■ Directions
Go through the following data and transcribe exactly the stretch of lines from the one holding "(* ===== verification/BooksTheory.v ===== *)" to the one holding "(** ** Steps *)", both included.

Stored data
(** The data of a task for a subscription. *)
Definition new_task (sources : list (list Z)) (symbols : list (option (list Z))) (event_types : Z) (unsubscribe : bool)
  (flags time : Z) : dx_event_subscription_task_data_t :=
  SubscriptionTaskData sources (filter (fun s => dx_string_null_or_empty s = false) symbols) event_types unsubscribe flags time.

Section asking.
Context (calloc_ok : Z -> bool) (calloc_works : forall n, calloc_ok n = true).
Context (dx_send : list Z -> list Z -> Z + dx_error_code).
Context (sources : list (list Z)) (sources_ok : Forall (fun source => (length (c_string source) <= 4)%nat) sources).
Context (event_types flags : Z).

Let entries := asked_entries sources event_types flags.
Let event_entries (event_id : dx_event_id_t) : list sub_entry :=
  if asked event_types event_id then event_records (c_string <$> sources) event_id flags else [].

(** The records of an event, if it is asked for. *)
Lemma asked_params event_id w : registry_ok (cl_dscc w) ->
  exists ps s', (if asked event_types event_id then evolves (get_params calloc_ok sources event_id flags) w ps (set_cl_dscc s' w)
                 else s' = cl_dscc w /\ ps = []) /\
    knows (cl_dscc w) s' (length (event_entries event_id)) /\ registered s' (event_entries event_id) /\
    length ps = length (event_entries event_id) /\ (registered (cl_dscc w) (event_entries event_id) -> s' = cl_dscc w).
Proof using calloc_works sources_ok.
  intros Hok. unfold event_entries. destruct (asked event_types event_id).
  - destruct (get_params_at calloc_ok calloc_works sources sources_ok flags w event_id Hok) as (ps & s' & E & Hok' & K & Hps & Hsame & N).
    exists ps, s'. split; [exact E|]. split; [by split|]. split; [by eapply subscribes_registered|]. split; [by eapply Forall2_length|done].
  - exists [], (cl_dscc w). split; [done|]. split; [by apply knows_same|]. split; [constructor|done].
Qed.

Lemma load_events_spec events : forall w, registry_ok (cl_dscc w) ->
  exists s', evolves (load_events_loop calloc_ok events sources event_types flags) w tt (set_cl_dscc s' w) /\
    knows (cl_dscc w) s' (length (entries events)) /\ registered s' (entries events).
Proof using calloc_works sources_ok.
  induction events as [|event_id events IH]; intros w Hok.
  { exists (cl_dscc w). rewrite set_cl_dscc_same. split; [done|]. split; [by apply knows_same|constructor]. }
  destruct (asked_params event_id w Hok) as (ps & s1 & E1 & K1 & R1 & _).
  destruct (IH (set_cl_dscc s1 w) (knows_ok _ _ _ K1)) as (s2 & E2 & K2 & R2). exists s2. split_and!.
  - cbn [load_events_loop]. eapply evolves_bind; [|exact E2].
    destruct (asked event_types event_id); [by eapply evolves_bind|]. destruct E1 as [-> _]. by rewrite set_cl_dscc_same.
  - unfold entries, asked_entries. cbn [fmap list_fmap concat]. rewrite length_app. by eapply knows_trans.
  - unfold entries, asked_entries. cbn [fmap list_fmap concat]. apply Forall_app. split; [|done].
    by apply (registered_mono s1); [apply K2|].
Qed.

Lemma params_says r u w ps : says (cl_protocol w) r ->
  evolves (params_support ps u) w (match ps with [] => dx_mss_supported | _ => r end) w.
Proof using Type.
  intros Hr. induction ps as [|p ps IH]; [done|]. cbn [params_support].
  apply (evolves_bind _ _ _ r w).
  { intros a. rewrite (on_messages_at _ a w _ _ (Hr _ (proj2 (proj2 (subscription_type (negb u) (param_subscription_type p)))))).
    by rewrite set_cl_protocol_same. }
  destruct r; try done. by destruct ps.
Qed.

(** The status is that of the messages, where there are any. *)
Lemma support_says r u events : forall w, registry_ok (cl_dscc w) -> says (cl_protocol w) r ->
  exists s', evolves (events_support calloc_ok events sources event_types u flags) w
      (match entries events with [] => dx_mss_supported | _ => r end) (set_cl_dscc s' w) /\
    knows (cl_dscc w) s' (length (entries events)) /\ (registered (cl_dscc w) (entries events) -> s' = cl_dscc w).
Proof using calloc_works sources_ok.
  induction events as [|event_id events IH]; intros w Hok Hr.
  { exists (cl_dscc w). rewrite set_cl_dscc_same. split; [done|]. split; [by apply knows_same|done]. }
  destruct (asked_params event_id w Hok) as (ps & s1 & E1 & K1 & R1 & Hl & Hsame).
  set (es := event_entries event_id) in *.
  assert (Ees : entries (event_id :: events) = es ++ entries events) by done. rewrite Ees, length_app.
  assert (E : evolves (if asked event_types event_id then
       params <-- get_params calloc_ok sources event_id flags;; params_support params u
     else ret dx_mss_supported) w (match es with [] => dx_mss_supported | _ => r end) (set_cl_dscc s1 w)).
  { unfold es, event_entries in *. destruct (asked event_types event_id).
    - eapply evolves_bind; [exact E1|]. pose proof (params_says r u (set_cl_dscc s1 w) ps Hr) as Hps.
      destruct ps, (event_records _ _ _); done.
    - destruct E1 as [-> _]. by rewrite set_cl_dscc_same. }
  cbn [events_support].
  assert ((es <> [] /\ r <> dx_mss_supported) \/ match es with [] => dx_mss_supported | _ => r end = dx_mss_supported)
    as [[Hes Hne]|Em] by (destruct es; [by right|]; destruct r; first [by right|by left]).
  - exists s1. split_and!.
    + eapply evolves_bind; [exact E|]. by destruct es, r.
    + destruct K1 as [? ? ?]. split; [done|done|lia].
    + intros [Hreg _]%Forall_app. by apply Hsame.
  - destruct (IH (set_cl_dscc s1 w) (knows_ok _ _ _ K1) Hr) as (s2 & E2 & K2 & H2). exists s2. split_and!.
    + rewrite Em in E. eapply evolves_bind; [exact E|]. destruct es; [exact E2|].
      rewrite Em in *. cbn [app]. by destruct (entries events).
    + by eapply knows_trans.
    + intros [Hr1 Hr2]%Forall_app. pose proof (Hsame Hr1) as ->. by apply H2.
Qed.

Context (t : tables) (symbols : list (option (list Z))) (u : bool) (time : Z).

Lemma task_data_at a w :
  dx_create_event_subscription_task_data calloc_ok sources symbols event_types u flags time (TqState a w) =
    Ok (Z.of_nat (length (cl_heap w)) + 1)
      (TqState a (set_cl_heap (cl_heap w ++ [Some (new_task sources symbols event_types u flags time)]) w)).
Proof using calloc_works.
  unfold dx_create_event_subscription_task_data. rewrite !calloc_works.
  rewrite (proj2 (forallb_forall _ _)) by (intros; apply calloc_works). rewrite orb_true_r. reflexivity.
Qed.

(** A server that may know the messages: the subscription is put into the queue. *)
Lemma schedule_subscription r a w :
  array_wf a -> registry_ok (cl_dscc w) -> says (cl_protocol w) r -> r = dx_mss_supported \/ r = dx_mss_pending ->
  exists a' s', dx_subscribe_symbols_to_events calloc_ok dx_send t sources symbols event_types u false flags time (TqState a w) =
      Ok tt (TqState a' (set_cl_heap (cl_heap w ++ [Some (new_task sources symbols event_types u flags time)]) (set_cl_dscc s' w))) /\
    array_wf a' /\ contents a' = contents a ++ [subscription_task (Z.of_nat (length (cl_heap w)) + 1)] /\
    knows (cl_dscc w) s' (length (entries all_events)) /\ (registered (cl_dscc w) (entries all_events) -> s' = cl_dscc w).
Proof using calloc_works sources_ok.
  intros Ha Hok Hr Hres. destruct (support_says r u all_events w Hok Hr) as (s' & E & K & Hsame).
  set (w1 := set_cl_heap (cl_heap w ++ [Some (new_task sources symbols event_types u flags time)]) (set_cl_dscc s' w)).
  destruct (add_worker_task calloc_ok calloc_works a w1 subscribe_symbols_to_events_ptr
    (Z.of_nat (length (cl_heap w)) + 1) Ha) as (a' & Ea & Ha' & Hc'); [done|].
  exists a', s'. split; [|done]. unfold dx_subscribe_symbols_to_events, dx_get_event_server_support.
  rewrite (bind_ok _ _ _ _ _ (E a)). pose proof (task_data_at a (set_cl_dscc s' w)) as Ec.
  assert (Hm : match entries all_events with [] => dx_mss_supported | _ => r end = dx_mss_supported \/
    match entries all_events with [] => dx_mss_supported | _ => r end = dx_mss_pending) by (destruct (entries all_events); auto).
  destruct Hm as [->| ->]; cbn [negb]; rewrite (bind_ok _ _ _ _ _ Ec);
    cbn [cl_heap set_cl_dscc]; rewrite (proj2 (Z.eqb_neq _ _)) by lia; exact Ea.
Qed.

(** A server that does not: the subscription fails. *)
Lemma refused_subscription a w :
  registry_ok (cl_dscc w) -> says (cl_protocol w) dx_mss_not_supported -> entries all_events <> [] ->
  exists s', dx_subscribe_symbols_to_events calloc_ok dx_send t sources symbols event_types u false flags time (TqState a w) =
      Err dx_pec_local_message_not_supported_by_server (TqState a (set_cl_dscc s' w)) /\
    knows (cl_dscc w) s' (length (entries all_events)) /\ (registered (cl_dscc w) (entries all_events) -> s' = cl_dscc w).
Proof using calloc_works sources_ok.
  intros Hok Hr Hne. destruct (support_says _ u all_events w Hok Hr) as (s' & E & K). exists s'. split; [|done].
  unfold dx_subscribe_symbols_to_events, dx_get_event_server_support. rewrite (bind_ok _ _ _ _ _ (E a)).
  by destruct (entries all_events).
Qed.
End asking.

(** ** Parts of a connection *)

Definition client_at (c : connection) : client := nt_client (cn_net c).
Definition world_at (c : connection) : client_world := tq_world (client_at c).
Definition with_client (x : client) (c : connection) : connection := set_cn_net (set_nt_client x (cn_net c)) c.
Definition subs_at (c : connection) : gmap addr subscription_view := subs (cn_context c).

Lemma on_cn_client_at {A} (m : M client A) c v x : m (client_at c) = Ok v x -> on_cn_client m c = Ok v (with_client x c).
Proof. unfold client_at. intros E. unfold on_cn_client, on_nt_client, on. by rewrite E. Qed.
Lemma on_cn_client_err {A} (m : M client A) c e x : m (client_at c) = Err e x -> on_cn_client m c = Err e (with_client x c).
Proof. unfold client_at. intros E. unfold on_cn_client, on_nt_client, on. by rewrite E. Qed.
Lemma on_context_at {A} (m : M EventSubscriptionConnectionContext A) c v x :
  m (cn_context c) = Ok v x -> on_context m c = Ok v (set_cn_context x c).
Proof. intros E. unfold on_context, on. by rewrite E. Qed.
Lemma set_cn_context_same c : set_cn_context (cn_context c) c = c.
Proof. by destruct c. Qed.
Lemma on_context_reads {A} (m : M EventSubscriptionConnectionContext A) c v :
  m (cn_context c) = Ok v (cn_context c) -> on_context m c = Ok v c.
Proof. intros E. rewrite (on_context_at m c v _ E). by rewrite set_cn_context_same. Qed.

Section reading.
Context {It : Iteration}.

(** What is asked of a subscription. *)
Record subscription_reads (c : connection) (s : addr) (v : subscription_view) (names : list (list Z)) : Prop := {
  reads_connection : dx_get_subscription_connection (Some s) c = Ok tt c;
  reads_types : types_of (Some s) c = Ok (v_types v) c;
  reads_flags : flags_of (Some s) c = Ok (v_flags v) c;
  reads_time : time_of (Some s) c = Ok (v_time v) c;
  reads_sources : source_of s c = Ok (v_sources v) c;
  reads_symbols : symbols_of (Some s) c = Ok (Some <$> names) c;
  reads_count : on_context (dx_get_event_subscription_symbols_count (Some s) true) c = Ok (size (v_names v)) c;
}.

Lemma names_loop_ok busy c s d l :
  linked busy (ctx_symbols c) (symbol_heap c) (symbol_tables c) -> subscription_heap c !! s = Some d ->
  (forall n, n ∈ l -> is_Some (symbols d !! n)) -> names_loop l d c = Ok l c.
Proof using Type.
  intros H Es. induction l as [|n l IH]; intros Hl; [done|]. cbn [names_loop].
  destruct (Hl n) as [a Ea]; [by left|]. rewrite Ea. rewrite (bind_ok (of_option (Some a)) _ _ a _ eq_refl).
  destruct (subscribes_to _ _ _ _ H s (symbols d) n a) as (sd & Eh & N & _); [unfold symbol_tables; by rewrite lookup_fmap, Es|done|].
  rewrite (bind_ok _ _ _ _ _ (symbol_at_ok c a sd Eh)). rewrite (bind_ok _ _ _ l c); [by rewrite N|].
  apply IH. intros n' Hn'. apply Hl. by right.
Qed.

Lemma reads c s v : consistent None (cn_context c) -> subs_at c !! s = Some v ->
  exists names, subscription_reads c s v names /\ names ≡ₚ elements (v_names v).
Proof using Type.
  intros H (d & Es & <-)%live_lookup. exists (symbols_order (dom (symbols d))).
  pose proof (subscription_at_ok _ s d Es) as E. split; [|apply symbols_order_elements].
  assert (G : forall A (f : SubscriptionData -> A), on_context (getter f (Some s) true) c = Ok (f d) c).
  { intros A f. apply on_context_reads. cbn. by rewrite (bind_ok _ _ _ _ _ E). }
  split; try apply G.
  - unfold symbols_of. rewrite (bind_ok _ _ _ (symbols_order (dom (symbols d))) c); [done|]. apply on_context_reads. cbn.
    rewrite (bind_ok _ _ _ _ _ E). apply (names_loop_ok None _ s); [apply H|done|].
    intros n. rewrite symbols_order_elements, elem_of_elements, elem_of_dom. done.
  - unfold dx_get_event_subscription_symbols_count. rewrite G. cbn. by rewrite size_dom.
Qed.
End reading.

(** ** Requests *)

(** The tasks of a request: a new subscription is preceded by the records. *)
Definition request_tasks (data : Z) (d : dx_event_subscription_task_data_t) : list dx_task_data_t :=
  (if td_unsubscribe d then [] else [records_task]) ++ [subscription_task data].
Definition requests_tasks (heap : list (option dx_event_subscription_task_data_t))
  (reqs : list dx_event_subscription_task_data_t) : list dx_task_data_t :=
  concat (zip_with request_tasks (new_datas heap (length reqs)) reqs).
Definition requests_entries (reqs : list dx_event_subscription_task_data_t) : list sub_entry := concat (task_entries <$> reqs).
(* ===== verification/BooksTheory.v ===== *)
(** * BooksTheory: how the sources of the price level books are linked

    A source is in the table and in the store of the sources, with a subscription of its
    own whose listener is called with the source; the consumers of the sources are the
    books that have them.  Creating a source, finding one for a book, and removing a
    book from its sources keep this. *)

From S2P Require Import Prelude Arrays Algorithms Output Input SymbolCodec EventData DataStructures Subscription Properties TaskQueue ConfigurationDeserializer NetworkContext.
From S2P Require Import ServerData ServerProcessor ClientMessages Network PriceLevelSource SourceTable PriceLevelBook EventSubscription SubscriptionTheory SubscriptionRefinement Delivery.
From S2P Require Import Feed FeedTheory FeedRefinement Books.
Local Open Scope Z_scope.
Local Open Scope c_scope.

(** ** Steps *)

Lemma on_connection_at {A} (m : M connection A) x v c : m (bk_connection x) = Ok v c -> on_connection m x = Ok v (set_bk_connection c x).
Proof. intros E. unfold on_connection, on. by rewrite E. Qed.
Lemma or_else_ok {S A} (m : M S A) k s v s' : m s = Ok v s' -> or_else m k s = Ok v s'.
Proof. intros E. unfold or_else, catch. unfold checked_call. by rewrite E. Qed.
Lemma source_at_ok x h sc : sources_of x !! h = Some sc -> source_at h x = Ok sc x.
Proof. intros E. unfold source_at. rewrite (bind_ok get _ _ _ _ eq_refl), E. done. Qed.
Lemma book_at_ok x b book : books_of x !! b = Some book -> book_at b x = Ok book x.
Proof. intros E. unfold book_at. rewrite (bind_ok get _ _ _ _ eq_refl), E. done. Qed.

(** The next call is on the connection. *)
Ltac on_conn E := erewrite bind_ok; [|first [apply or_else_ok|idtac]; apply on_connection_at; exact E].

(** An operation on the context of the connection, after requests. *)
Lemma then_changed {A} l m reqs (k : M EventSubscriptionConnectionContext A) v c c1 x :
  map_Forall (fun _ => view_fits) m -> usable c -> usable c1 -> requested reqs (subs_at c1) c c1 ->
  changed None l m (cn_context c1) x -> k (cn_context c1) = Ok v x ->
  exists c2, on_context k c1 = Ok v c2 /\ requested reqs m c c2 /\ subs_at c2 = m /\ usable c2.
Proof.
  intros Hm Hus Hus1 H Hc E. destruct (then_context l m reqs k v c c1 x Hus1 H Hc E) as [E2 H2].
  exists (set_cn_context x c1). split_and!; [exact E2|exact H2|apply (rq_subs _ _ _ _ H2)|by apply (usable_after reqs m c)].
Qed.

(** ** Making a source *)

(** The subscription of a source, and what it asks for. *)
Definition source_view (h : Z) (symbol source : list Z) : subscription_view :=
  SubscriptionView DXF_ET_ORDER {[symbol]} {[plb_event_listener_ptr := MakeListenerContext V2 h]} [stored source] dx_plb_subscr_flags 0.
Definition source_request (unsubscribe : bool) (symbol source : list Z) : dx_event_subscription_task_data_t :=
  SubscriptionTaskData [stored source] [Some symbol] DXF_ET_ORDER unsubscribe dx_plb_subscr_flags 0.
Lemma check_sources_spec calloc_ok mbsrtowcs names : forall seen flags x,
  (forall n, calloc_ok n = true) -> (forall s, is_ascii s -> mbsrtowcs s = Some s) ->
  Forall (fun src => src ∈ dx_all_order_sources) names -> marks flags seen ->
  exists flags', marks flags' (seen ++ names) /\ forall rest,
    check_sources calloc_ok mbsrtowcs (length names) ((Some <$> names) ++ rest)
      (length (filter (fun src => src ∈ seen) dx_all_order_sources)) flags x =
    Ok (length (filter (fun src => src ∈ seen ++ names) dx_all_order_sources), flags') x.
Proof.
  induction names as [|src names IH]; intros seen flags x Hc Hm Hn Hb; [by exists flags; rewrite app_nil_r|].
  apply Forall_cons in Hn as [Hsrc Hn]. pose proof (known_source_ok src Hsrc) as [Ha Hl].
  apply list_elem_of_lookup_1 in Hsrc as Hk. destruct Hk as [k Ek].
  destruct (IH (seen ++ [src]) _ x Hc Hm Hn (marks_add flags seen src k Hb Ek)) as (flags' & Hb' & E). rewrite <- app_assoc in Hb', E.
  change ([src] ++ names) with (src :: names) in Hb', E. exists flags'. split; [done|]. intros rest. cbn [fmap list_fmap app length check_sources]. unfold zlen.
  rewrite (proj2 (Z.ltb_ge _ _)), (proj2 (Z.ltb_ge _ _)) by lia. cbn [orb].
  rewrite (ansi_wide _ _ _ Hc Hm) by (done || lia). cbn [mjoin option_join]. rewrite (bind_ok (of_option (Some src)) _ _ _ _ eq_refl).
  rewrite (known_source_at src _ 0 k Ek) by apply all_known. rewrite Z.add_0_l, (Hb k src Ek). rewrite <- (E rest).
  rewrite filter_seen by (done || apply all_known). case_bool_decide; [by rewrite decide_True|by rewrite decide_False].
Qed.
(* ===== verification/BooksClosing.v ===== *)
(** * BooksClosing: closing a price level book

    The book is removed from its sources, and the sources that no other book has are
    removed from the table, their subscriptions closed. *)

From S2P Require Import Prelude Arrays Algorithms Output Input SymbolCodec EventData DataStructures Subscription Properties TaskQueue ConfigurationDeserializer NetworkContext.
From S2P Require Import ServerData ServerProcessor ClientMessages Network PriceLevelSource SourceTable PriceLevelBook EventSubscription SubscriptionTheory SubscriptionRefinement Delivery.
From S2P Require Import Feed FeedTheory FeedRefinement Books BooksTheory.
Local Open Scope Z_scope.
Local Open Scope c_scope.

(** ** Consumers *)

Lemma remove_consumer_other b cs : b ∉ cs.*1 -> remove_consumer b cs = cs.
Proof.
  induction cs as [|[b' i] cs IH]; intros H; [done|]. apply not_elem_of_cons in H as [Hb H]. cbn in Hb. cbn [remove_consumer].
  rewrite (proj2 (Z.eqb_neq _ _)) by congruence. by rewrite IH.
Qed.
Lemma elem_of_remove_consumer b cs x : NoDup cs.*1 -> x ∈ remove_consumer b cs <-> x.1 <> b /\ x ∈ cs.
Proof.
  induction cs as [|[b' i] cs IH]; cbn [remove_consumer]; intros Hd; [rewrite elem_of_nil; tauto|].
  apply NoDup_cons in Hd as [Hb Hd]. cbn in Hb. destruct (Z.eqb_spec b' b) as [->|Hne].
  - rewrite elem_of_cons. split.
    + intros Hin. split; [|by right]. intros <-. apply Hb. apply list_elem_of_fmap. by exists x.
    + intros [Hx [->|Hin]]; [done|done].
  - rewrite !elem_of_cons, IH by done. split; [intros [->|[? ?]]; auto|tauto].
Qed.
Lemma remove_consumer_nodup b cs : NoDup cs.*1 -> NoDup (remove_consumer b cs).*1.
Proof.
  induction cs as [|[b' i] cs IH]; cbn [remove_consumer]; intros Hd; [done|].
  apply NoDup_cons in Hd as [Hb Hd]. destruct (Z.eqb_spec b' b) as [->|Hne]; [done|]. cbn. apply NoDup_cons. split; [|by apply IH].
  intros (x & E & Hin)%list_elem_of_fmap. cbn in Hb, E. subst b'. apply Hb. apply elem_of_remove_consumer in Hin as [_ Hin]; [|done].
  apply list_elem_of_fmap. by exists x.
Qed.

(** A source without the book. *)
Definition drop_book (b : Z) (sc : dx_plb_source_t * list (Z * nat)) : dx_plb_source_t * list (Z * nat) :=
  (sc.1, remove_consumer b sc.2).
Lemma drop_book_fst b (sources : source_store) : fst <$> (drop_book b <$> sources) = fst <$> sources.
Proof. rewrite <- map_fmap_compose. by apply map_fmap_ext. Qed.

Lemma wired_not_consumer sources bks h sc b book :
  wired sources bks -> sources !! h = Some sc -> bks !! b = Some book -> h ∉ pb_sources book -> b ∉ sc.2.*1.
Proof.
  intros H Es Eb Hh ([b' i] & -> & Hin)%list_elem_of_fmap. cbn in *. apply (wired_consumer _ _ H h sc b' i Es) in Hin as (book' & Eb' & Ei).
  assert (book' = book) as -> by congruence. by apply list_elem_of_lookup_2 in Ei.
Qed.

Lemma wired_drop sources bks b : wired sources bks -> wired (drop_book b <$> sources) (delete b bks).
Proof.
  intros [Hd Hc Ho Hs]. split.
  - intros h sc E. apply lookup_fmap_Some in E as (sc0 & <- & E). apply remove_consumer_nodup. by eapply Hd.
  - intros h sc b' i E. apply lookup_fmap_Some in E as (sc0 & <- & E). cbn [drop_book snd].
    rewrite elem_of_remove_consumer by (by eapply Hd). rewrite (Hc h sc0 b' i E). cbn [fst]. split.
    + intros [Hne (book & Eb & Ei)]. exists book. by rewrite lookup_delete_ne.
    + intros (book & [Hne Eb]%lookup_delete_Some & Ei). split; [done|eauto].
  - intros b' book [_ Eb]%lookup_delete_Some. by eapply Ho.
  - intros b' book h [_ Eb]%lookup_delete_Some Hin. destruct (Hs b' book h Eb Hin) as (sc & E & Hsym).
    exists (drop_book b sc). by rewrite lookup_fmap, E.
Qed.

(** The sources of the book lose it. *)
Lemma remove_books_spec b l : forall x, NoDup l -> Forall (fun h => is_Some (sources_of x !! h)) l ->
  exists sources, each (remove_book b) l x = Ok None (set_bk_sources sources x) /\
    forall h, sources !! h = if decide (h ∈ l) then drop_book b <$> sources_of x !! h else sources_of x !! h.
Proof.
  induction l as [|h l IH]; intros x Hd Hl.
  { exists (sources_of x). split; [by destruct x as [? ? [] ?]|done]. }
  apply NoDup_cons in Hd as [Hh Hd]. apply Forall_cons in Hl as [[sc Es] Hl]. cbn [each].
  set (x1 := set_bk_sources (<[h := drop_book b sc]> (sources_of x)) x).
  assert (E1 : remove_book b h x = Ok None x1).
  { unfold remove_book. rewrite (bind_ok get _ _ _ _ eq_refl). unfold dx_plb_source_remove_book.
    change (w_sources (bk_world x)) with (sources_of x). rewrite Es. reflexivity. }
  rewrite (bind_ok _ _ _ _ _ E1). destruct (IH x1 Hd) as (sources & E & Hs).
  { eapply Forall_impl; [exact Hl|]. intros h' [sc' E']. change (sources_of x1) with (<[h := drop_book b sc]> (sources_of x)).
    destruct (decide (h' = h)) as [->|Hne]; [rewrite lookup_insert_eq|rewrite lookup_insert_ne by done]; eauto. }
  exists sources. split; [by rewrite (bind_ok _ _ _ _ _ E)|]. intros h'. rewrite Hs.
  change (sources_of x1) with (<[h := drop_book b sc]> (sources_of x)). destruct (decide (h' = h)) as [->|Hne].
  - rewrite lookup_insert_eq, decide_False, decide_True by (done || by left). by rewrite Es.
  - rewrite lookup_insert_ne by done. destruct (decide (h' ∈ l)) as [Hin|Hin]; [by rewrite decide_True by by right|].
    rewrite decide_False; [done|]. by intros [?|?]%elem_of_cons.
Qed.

■ Answer section
(* ===== verification/BooksTheory.v ===== *)
(** * BooksTheory: how the sources of the price level books are linked

    A source is in the table and in the store of the sources, with a subscription of its
    own whose listener is called with the source; the consumers of the sources are the
    books that have them.  Creating a source, finding one for a book, and removing a
    book from its sources keep this. *)

From S2P Require Import Prelude Arrays Algorithms Output Input SymbolCodec EventData DataStructures Subscription Properties TaskQueue ConfigurationDeserializer NetworkContext.
From S2P Require Import ServerData ServerProcessor ClientMessages Network PriceLevelSource SourceTable PriceLevelBook EventSubscription SubscriptionTheory SubscriptionRefinement Delivery.
From S2P Require Import Feed FeedTheory FeedRefinement Books.
Local Open Scope Z_scope.
Local Open Scope c_scope.

(** ** Steps *)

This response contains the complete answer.